How to finance your health care system

Here's Roberts and Hsiao with some wonderfully specific and concise suggestions on health system financing:

  • For the world's two billion poor people who live in rural areas, many goals would be advanced if private out-of-pocket spending were substantially replaced with prepaid community financing schemes.  Such schemes could use the current spending more efficiently and effectively, improve the quality of health care, and pool some of the risks to reduce impoverishment due to large medical expenditures. 
  • To the extent that they are affordable, social insurance schemes have the greatest potential for providing effective risk protection.  In low-income countries, such schemes are likely to be limited to workers in the formal sector.  As national income rises, governments can expand such coverage by providing subsidies from general tax revenues.  In high-income countries, compulsory universal systems are likely to be cost-effective.  

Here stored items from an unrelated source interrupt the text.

(** * Cross-image instance matching: geometry helpers, foreground pooling,
      greedy box suppression and the per-image matching pipeline.

    Shallow embedding of [ean_system/sam2_segmenter.py] ([mask_to_bbox],
    [bbox_iou]), [ean_system/dinov2_embedder.py] (foreground feature
    averaging) and [matcher.py] ([InstanceMatcher]).

    Numbers.  Python [int]s are [Z]; indices and lengths are [nat].  Python
    and torch floats are idealised as exact numbers: rationals in lowest
    terms ([Q] under [Qred]) where the code only divides integers and
    compares (box overlap, mask coverage), reals ([R]) where a square root
    is taken (descriptors and their similarities).  Rounding, infinities and
    NaN are outside the model.

    Effects.  A Python call either returns or raises, and may print; the
    [py] monad below carries the printed lines and the outcome.

    Providers.  The mask generator, the embedding model and torch's
    resampling are parameters of the sections below.  In the matcher the
    call of [generate_proposals] is given by the list it returns and the
    number of raw masks it reports, and it prints its line; the function
    itself is embedded in [Segmenter]. *)

From Stdlib Require Import ZArith QArith Qreduction Reals Lra Lia List Bool String Sorted.
From stdpp Require Import gmap.
Import ListNotations.

(** ** Python outcomes and printed diagnostics *)

Inductive exn : Type :=
| IndexError
| ZeroDivisionError
| ValueError
| RuntimeError.

(** The lines the code prints, with the values formatted into them. *)
Inductive message : Type :=
| MsgNoForeground
    (* "[DINOv2] Warning: No foreground patches found, using full image" *)
| MsgGenerated (n_proposals n_raw : nat)
    (* "[SAM2Auto] Generated {..} proposals (filtered from {..} raw masks)" *)
| MsgNoProposals (image_path : string)
    (* "[Matcher] No proposals generated for {image_path}" *)
| MsgCounts (image_path : string) (n_proposals n_candidates n_matches : nat)
    (* "[Matcher] {path}: {..} proposals -> {..} above threshold -> {..} after NMS" *)
| MsgProcessing (i n : nat) (path : string)
    (* "[Matcher] Processing image {i+1}/{n}: {path}" *)
| MsgSummary (matched total : nat).
    (* "[Matcher] Summary: Found product in {matched}/{total} images" *)

Inductive outcome (A : Type) : Type :=
| Return (a : A)
| Raise (e : exn).
Arguments Return {A} a.
Arguments Raise {A} e.

Definition py (A : Type) : Type := (list message * outcome A)%type.

Definition ret {A} (a : A) : py A := ([], Return a).
Definition raise {A} (e : exn) : py A := ([], Raise e).
Definition print (m : message) : py unit := ([m], Return tt).

Definition bind {A B} (m : py A) (k : A -> py B) : py B :=
  match m with
  | (l1, Return a) => let '(l2, r) := k a in (l1 ++ l2, r)
  | (l1, Raise e) => (l1, Raise e)
  end.

Declare Scope py_scope.
Delimit Scope py_scope with py.
Notation "'let*' x := m 'in' k" := (bind m (fun x => k))
  (at level 20, x pattern, m at level 100, k at level 200) : py_scope.
Notation "'do' m 'then' k" := (bind m (fun _ => k))
  (at level 20, m at level 100, k at level 200) : py_scope.
Local Open Scope py_scope.

(** [for x in xs: state = body(state, x)] *)
Fixpoint for_each {A S} (body : S -> A -> py S) (xs : list A) (s : S) : py S :=
  match xs with
  | [] => ret s
  | x :: xs' => let* s' := body s x in for_each body xs' s'
  end.

(** [[f(x) for x in xs]] with the calls made left to right. *)
Fixpoint map_py {A B} (f : A -> py B) (xs : list A) : py (list B) :=
  match xs with
  | [] => ret []
  | x :: xs' => let* y := f x in let* ys := map_py f xs' in ret (y :: ys)
  end.

(** [xs[i]] for a non-negative index. *)
Definition index {A} (xs : list A) (i : nat) : py A :=
  match xs !! i with
  | Some x => ret x
  | None => raise IndexError
  end.

Definition returns {A} (m : py A) (a : A) : Prop := snd m = Return a.
Definition raises {A} (m : py A) : Prop := exists e, snd m = Raise e.

(** ** Geometry helpers ([sam2_segmenter.py]) *)

Module Geometry.

(** A boolean (H, W) array: [mask_at r c] is read for [r < mask_h],
    [c < mask_w] only. *)
Record Mask : Type := {
  mask_h : nat;
  mask_w : nat;
  mask_at : nat -> nat -> bool
}.

(** The array written as a list of rows (the width is that of the first row). *)
Definition mask_of_rows (rows : list (list bool)) : Mask :=
  {| mask_h := length rows;
     mask_w := length (hd [] rows);
     mask_at := fun r c => nth c (nth r rows []) false |}.

(** [np.array([x1, y1, x2, y2])], integer pixel coordinates (far below the
    range where 64-bit products could wrap). *)
Record Box : Type := { bx1 : Z; by1 : Z; bx2 : Z; by2 : Z }.

Definition np_any_axis1 (m : Mask) : list bool :=
  map (fun r => existsb (fun c => mask_at m r c) (seq 0 (mask_w m))) (seq 0 (mask_h m)).

Definition np_any_axis0 (m : Mask) : list bool :=
  map (fun c => existsb (fun r => mask_at m r c) (seq 0 (mask_h m))) (seq 0 (mask_w m)).

(** [v.any()] *)
Definition np_any (v : list bool) : bool := existsb (fun b => b) v.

  • Private insurance has high administrative costs and tends to decrease risk-pooling.  From an equity perspective, adverse effects are minimized if it functions in a supplementary role (to social insurance) to cover otherwise uncovered services and to provide higher levels of service quality.  In high-income countries, upper-income individuals are likely to demand such coverage, because they want better care than public arrangements typically provide.  
  • Basic public health and preventive care will generally have to be tax-supported if a nation wants to have a cost-effective pattern of resource allocation to maximize health status.  Out-of-pocket payment or insurance schemes are likely to under-provide such services from an allocative efficiency viewpoint.  
  • These observations in turn lead us to a view about the appropriate financing strategy for countries at different income levels. 
    • Low-income countries: Social insurance for the formal sector; community financing in rural areas--with modest subsidies from general revenue; public services for the poor, perhaps user fees for public hospital care, with low-income exceptions, if these can be properly implemented. 
    • Middle-income countries: A similar overall strategy with more subsidies for expanding the social insurance system and extending community financing to secondary care.  Public services need to be organized in a way that is accessible to the poor. 
    • High-income countries: Universal social insurance with general tax revenue subsidies for low-income groups has much to recommend it.  Private insurance is likely to play a role for upper-income groups.